**Task prompt**. Copy exactly the lines of the data below that run from the line holding "split; [apply rtc_refl|]." through the line holding "split; [exact Hx|].", both ends included.

^^^^^^^^

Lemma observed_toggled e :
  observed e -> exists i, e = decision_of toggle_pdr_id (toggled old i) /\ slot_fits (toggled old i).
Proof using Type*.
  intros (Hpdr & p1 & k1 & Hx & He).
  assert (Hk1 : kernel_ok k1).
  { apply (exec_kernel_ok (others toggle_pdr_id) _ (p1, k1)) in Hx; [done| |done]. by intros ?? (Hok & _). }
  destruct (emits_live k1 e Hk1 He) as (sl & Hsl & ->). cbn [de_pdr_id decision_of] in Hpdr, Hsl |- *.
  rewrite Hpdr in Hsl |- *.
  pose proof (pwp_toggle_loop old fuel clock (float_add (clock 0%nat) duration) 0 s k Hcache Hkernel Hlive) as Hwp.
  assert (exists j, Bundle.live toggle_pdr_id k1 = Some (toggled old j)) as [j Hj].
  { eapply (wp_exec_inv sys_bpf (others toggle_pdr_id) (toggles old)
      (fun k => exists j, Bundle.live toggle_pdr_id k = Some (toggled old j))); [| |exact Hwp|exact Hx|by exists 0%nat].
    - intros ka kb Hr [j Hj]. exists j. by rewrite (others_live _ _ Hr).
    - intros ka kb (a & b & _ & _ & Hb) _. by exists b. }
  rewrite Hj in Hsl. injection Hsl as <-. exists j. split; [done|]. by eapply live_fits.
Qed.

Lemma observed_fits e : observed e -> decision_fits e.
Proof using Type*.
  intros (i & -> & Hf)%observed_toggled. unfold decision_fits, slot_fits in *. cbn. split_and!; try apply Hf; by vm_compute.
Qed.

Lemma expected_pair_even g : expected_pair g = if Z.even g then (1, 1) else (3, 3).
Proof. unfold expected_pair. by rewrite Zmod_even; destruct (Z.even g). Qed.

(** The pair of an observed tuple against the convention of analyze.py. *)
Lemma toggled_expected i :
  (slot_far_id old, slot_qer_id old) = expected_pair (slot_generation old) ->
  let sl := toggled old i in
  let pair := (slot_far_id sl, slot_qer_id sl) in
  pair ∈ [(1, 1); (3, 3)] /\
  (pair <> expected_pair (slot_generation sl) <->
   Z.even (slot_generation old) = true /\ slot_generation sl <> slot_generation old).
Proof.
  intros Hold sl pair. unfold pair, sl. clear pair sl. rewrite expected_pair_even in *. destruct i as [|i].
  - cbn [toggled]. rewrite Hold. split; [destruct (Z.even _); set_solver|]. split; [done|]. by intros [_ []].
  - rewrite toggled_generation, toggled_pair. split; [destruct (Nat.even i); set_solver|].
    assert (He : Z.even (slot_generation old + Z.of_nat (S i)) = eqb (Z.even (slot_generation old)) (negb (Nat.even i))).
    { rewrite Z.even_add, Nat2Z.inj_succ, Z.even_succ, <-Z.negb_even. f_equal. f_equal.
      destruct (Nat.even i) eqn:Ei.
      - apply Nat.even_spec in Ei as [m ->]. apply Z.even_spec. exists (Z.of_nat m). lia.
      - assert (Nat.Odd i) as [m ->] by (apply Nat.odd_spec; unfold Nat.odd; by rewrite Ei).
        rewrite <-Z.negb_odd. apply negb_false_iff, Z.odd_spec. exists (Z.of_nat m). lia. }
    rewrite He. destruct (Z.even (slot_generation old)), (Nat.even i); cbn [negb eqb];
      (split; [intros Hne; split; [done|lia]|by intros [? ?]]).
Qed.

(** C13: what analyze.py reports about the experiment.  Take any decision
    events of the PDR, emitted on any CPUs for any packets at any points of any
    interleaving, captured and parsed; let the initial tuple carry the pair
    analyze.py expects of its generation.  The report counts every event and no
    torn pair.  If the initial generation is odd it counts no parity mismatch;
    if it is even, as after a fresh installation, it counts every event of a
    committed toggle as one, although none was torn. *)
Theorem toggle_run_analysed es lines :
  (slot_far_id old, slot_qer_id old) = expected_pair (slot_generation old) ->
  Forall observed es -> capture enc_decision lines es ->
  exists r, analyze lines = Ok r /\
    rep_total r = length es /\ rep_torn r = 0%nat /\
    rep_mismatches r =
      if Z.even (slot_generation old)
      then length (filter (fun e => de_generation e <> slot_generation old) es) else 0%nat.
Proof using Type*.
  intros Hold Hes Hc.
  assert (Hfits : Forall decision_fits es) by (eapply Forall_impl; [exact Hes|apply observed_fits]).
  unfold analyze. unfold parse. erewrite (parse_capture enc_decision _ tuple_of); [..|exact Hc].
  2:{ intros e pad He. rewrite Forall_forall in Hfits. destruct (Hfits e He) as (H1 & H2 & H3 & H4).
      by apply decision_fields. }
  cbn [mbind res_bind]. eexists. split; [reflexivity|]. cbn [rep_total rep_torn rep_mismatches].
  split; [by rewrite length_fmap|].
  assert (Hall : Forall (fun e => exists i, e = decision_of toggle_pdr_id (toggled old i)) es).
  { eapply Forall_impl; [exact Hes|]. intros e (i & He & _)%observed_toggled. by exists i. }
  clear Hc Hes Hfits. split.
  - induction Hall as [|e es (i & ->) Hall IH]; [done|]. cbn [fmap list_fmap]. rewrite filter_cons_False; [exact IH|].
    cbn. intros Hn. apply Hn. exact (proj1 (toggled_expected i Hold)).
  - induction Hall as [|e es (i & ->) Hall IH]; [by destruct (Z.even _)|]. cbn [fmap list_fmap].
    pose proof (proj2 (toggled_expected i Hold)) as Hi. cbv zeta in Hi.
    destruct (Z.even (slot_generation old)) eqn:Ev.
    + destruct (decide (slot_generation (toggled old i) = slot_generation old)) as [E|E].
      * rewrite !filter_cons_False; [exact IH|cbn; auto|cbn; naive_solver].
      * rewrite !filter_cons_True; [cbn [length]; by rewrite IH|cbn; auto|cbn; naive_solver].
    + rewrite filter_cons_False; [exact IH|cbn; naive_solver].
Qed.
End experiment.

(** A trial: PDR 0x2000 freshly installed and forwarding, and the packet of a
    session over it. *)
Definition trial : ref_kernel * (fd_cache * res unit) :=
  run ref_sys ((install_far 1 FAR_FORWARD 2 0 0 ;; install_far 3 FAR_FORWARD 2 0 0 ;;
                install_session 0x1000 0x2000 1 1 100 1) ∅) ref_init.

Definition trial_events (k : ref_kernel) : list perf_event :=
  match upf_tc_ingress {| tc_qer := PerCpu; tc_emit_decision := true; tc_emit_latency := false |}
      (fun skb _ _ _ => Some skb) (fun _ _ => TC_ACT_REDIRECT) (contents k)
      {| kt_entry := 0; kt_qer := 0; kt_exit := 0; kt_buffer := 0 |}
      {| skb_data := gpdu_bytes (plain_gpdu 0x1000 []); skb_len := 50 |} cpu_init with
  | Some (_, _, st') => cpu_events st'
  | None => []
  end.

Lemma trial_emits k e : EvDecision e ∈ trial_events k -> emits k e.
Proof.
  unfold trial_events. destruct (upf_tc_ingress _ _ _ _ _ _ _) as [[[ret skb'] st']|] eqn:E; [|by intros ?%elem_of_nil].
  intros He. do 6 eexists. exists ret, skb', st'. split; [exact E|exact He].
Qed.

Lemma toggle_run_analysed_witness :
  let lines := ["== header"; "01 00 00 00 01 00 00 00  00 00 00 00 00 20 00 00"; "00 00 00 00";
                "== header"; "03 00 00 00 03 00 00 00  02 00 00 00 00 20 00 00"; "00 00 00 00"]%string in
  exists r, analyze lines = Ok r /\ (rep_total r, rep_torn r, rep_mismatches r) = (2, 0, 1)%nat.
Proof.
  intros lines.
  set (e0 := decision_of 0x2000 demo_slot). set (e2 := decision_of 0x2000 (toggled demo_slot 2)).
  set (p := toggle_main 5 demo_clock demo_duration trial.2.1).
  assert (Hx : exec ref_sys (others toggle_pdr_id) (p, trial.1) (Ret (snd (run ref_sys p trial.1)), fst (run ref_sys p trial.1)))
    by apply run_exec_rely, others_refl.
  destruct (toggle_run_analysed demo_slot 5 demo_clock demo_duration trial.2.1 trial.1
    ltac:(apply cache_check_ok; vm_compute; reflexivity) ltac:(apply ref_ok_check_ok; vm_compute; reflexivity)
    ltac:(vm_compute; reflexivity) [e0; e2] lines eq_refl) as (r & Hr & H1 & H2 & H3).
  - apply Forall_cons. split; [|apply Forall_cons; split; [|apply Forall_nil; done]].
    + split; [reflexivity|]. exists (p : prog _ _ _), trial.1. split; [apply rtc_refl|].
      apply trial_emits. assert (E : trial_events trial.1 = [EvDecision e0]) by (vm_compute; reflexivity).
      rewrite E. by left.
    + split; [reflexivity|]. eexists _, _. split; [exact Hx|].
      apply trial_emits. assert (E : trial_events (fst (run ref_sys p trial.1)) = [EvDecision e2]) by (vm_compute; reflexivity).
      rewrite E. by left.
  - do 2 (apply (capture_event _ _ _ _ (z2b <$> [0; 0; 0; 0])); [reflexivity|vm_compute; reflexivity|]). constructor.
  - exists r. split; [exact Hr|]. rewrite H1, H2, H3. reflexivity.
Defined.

^^^^^^^^

**Task result**.
    + split; [reflexivity|]. exists (p : prog _ _ _), trial.1. split; [apply rtc_refl|].
      apply trial_emits. assert (E : trial_events trial.1 = [EvDecision e0]) by (vm_compute; reflexivity).
      rewrite E. by left.
    + split; [reflexivity|]. eexists _, _. split; [exact Hx|].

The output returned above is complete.